Now that git-annex is available as a package on OpenBSD I can use it again. I've been relying on it a few years ago but it was really complicated for me to compile it and I gave up. Since I really missed it, I'm now back to it and I think it's time to share about this wonderful piece of software.
git-annex is meant to help you manage your data like you would manage books in a library, you have a database telling you where the books are and you can find them on the shelves, or at least you can know who borrowed the book. We are working with digital files that can be copied here so the analogy doesn't fully work, but you could want to put your data in an external hard drive but not everything, and you may want to have some data on multiples devices for safety reasons, git-annex automates this.
It works very well for files that are not changing much, I call them "static files", they are music, videos, pictures, documents. You don't really want to use git-annex with files you edit everyday, it doesn't work well because the process can be a bit tedious.
git-annex may not be easy to understand at first, I suggest you try locally to grasp its purpose.
Let's create a cheat sheet first. Most git-annex commands have a dedicated man page, but can also provide a simpler help by using "git annex help somecommand".
The first step is to create a repository which is based on git, then we will tell git-annex to init it too.
mkdir ~/MyDataLibrary && cd ~/MyDataLibrary git init git annex init "my-computer"
When you want to register a file in git annex, you need to use "git annex add" to add it and then "git commit" to make it permanent.
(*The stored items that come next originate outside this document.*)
(* ===== verification/Parallel.v ===== *)
(** * Parallel execution of transactions (parallel/parallel_executor.go)

    The executor sorts transactions into groups without conflicting accesses
    and hands one group after the other to an accelerator, which runs the
    members of a group concurrently. [conflicts] compares pointers, so a
    [*ParallelTx] is kept with its address; nil is [None]. The concurrency of
    [executeBatchCPU] is a step relation over the goroutines, and the
    definition [executeBatchCPU] is what every one of its schedules leaves in
    the results. The package accelerator.go declares the same names again and
    is not modelled. [Transaction.Hash()] and [Hash.Hex()], which the package
    types does not declare, are the parameters of [TransactionMethods]. *)

From Stdlib Require Import String.
From stdpp Require Import gmap.
From S2P Require Import Prelude Types Rlp BlockTypes Hex Result.
#[local] Open Scope Z_scope.

Class TransactionMethods := {
  Transaction_Hash : Transaction → Hash;
  Hash_Hex : Hash → list Z;
}.

(** ** Transactions with declared accesses *)

(** A pointer that is not nil: its address and what it points to. *)
Record pointer (A : Type) := Ptr { address : Z; deref : A }.
Arguments Ptr {A} _ _.
Arguments address {A} _.
Arguments deref {A} _.

Record ParallelTx := mkParallelTx {
  ptTx : option Transaction;
  ReadSet : list (list Z);
  WriteSet : list (list Z);
}.

Definition ptxRef := option (pointer ParallelTx).

Inductive parallelError :=
  | errBatchNil | errListNil | errNilValue | errZeroHash
  | errExecutionFailed (e : parallelError).

Record ExecutionResult := mkExecutionResult {
  erTx : ptxRef;
  erResult : option (list Z);
  erErr : option parallelError;
}.

(** ** Conflicts *)

(** The smaller slice becomes the keys of a map, the other one is looked up
    in it. *)
Definition intersects (a b : list (list Z)) : bool :=
  if (length a =? 0)%nat || (length b =? 0)%nat then false else
  let '(a, b) := if (length b <? length a)%nat then (b, a) else (a, b) in
  let set : gset (list Z) := foldl (λ set s, {[s]} ∪ set) ∅ a in
  existsb (λ s, bool_decide (s ∈ set)) b.

Definition conflicts (tx1 tx2 : pointer ParallelTx) : bool :=
  if address tx1 =? address tx2 then false
  else if intersects (WriteSet (deref tx1)) (WriteSet (deref tx2)) then true
  else if intersects (ReadSet (deref tx1)) (WriteSet (deref tx2))
          || intersects (WriteSet (deref tx1)) (ReadSet (deref tx2)) then true
  else false.

Definition conflictsWithGroup (tx : ptxRef) (group : list ptxRef) : bool :=
  match tx with
  | None => false
  | Some tx => existsb (λ other, match other with None => false | Some other => conflicts tx other end) group
  end.

(** The loop over the groups for one transaction: it joins the first group
    it does not conflict with, or starts one. *)
Fixpoint placeTransaction (tx : ptxRef) (groups : list (list ptxRef)) : list (list ptxRef) :=
  match groups with
  | [] => [[tx]]
  | g :: groups =>
      if negb (conflictsWithGroup tx g) then (g ++ [tx]) :: groups
      else g :: placeTransaction tx groups
  end.

Definition groupTransactions (txs : list ptxRef) : list (list ptxRef) :=
  foldl (λ groups tx, placeTransaction tx groups) [] txs.

(** ** Running a group *)

Definition executeTx `{TransactionMethods} (tx : ptxRef) : option (list Z) * option parallelError :=
  match tx ≫= ptTx ∘ deref with
  | None => (None, Some errNilValue)
  | Some t =>
      let hash := Transaction_Hash t in
      if bool_decide (hash = ZeroHash) then (None, Some errZeroHash)
      else (Some (lit "ACC-20 transaction " ++ Hash_Hex hash ++ lit " executed successfully"), None)
  end.

(** What the goroutine of a transaction stores at its index. *)
Definition executionResult `{TransactionMethods} (tx : ptxRef) : ExecutionResult :=
  let '(res, err) := executeTx tx in mkExecutionResult tx res err.

(** The state of [executeBatchCPU]: the iterations of its loop done so far,
    the goroutines that have not finished, the results. *)
Record batch := mkBatch {
  started : nat;
  running : gset nat;
  results : list (option ExecutionResult);
}.

Definition batch_init (txs : list ptxRef) : batch := mkBatch 0 ∅ (replicate (length txs) None).

Inductive batch_step `{TransactionMethods} (txs : list ptxRef) : batch → batch → Prop :=
  | batch_start b :
      (started b < length txs)%nat →
      batch_step txs b (mkBatch (S (started b)) ({[started b]} ∪ running b) (results b))
  | batch_finish b i tx :
      i ∈ running b → txs !! i = Some tx →
      batch_step txs b (mkBatch (started b) (running b ∖ {[i]}) (<[i:=Some (executionResult tx)]> (results b))).

(** [wg.Wait()] has returned. *)
Definition batch_done (txs : list ptxRef) (b : batch) : Prop := started b = length txs ∧ running b = ∅.

Definition executeBatchCPU `{TransactionMethods} (txs : list ptxRef) : list ExecutionResult :=
  executionResult <$> txs.

(** ** Accelerators and the executor *)

(** An accelerator; a nil slice is [None]. *)
Definition Accelerator := option (list ptxRef) → result parallelError (list ExecutionResult).

(** [CPUSIMDAccelerator.ExecuteBatch] *)
Definition CPUSIMDAccelerator `{TransactionMethods} : Accelerator := λ txs,
  match txs with
  | None => Errors errBatchNil
  | Some txs => Returns (executeBatchCPU txs)
  end.

Definition GetAccelerator `{TransactionMethods} : Accelerator := CPUSIMDAccelerator.

(** The loop over the groups; on an error the results so far are returned
    with it. *)
Fixpoint executeGroups (accelerator : Accelerator) (groups : list (list ptxRef)) (allResults : list ExecutionResult) :
    result (list ExecutionResult * parallelError) (list ExecutionResult) :=
  match groups with
  | [] => Returns allResults
  | group :: groups =>
      match accelerator (Some group) with
      | Returns groupResults => executeGroups accelerator groups (allResults ++ groupResults)
      | Errors err => Errors (allResults, errExecutionFailed err)
      | Panics => Panics
      end
  end.

Definition validTx (tx : ptxRef) : bool := bool_decide (is_Some (tx ≫= ptTx ∘ deref)).

Definition ExecuteTransactions (accelerator : Accelerator) (txs : option (list ptxRef)) :
    result (list ExecutionResult * parallelError) (list ExecutionResult) :=
  match txs with
  | None => Errors ([], errListNil)
  | Some txs =>
      let validTxs := filter validTx txs in
      if (length validTxs =? 0)%nat then Returns []
      else executeGroups accelerator (groupTransactions validTxs) []
  end.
The files are not stored in the git repository, it will only contains metadata.
git annex add Something git commit -m "I added something"
Example:
$ echo "hello there" > hello $ ls -l hello -rw-r--r-- 1 solene wheel 12 May 12 18:38 hello $ git annex add hello add hello ok (recording state in git...) $ ls -l hello lrwxr-xr-x 1 solene wheel 180 May 12 18:38 hello -> .git/annex/objects/qj/g5/SHA256E-s12--aadc1955c030f723e9d89ed9d486b4eef5b0d1c6945be0dd6b7b340d42928ec9/SHA256E-s12--aadc1955c030f723e9d89ed9d486b4eef5b0d1c6945be0dd6b7b340d42928ec9 $ git status hello On branch master Changes to be committed: (use "git restore --staged <file>..." to unstage) new file: hello
If you want to make changes to a file, you first need to "unlock" it in git-annex, which mean the symbolic link is replaced by the file itself and is no longer in read-only. Then, after your changes, you need to add it again to git-annex and commit your changes.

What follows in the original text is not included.